* [EXERCISE]:
Once you have read the records below, report how many lines contain the word "PyStr", and give nothing besides that number.

[Stored items]
⟨

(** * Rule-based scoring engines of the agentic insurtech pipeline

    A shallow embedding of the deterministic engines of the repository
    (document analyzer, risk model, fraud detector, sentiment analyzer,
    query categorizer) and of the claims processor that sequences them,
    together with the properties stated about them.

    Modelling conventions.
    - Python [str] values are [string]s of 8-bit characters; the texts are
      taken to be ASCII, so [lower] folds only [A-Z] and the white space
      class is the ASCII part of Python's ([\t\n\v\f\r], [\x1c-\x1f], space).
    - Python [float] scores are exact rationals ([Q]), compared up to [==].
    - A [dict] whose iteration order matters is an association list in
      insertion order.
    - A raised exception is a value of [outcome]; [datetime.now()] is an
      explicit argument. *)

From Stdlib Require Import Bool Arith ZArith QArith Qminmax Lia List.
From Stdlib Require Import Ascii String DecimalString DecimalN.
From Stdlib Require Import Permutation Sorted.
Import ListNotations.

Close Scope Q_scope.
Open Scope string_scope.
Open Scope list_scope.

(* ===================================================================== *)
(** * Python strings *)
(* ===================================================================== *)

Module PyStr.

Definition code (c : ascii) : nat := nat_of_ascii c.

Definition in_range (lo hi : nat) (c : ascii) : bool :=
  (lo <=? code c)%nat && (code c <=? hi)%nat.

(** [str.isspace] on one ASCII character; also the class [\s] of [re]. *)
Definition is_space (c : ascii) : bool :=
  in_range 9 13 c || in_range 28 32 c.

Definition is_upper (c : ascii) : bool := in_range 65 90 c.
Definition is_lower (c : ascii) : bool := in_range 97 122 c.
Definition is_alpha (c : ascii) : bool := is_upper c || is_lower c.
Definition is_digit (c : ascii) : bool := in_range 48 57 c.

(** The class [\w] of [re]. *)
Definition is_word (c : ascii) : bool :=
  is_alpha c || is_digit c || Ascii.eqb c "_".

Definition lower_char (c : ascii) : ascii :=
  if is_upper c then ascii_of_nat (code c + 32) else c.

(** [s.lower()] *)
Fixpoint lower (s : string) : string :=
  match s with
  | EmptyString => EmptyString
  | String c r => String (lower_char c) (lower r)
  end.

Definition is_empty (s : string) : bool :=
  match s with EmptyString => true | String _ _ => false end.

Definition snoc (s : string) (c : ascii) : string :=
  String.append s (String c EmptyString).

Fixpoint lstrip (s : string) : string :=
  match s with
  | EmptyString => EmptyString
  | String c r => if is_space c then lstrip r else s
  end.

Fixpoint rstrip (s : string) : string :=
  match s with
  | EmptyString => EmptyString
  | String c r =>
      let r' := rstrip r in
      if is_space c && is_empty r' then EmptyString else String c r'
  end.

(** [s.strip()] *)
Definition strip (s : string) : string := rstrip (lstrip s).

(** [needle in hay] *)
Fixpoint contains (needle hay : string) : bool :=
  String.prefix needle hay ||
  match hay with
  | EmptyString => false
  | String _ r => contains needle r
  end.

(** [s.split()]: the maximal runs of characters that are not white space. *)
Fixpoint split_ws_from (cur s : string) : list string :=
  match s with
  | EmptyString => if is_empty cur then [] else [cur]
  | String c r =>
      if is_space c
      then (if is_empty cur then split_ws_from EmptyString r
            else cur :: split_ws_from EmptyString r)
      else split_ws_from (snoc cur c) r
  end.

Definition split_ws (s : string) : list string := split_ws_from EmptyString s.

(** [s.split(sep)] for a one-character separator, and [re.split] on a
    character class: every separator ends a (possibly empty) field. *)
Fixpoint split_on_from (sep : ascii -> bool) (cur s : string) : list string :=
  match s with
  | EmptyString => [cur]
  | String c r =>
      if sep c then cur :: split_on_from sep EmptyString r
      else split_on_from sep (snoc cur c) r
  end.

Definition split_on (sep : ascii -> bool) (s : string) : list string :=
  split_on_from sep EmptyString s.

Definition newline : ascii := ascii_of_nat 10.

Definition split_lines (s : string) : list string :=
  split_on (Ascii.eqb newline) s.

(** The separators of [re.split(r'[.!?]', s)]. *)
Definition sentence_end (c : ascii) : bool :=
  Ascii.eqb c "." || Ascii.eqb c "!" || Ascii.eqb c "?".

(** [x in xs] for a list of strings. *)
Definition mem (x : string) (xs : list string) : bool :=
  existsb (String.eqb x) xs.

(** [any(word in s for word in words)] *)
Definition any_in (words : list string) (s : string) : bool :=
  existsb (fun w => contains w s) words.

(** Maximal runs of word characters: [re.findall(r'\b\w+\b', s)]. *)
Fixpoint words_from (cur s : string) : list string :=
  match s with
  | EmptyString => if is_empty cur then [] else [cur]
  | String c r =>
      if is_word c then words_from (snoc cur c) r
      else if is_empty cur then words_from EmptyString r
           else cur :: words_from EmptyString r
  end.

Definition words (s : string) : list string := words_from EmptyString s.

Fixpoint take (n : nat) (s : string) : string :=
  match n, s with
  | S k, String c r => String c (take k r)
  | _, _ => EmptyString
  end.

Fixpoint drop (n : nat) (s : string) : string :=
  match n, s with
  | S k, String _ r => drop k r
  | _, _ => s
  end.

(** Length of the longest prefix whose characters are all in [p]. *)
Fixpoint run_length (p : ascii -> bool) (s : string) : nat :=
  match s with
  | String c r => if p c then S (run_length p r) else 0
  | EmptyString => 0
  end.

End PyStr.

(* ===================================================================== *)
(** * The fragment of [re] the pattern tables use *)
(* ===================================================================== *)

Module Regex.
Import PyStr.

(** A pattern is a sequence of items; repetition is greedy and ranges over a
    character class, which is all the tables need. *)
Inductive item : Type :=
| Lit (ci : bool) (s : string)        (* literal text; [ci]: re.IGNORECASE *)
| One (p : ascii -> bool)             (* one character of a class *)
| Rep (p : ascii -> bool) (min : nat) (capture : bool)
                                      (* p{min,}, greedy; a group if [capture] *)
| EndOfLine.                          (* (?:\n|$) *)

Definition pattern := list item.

⟩
⟨

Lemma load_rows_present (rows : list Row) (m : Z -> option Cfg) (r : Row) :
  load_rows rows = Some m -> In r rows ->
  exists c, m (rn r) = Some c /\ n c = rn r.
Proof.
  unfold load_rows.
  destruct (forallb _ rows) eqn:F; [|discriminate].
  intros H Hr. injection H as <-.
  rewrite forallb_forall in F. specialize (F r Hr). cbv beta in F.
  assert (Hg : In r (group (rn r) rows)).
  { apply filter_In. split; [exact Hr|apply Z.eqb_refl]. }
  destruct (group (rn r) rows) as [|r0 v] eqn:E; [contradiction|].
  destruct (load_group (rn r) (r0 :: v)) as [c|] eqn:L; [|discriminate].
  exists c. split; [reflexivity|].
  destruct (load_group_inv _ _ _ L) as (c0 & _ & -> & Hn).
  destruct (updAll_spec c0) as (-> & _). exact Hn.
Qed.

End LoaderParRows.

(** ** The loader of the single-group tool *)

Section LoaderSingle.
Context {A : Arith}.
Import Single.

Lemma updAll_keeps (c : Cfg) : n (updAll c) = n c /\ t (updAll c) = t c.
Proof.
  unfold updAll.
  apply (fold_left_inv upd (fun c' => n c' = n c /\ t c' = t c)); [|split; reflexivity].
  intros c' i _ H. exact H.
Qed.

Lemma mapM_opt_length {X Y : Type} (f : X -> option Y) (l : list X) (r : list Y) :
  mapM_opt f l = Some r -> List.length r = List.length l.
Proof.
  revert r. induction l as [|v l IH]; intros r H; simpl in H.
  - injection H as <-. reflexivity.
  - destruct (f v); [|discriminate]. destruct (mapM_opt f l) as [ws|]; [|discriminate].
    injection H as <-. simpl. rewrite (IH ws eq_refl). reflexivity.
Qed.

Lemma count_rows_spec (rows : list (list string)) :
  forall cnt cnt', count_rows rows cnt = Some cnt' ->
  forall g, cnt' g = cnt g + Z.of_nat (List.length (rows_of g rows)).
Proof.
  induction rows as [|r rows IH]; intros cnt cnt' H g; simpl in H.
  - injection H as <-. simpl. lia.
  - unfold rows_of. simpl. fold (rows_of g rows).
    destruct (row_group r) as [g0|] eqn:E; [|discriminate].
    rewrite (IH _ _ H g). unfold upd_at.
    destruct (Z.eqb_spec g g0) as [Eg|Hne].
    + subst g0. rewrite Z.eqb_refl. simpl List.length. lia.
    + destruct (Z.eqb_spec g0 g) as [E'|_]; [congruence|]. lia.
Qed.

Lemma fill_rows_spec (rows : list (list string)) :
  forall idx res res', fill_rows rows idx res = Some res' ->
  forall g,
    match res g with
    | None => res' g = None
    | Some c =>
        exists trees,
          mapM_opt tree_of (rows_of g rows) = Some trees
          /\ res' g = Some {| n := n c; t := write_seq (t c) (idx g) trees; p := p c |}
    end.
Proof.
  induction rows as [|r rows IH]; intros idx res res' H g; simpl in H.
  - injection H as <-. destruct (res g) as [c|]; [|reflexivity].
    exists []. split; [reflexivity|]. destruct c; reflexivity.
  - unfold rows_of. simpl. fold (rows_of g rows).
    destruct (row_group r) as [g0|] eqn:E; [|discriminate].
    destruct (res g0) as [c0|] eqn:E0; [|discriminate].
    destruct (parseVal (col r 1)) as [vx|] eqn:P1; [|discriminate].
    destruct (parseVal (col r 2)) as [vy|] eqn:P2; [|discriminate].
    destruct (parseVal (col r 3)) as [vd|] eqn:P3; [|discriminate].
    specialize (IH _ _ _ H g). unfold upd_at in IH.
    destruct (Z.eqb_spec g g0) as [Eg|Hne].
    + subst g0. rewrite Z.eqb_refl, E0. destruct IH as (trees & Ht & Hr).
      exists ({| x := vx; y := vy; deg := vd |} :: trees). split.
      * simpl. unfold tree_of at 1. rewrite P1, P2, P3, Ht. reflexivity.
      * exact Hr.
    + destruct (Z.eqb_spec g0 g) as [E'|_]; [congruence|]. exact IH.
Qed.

⟩

* [RESPONSE BELOW]:
3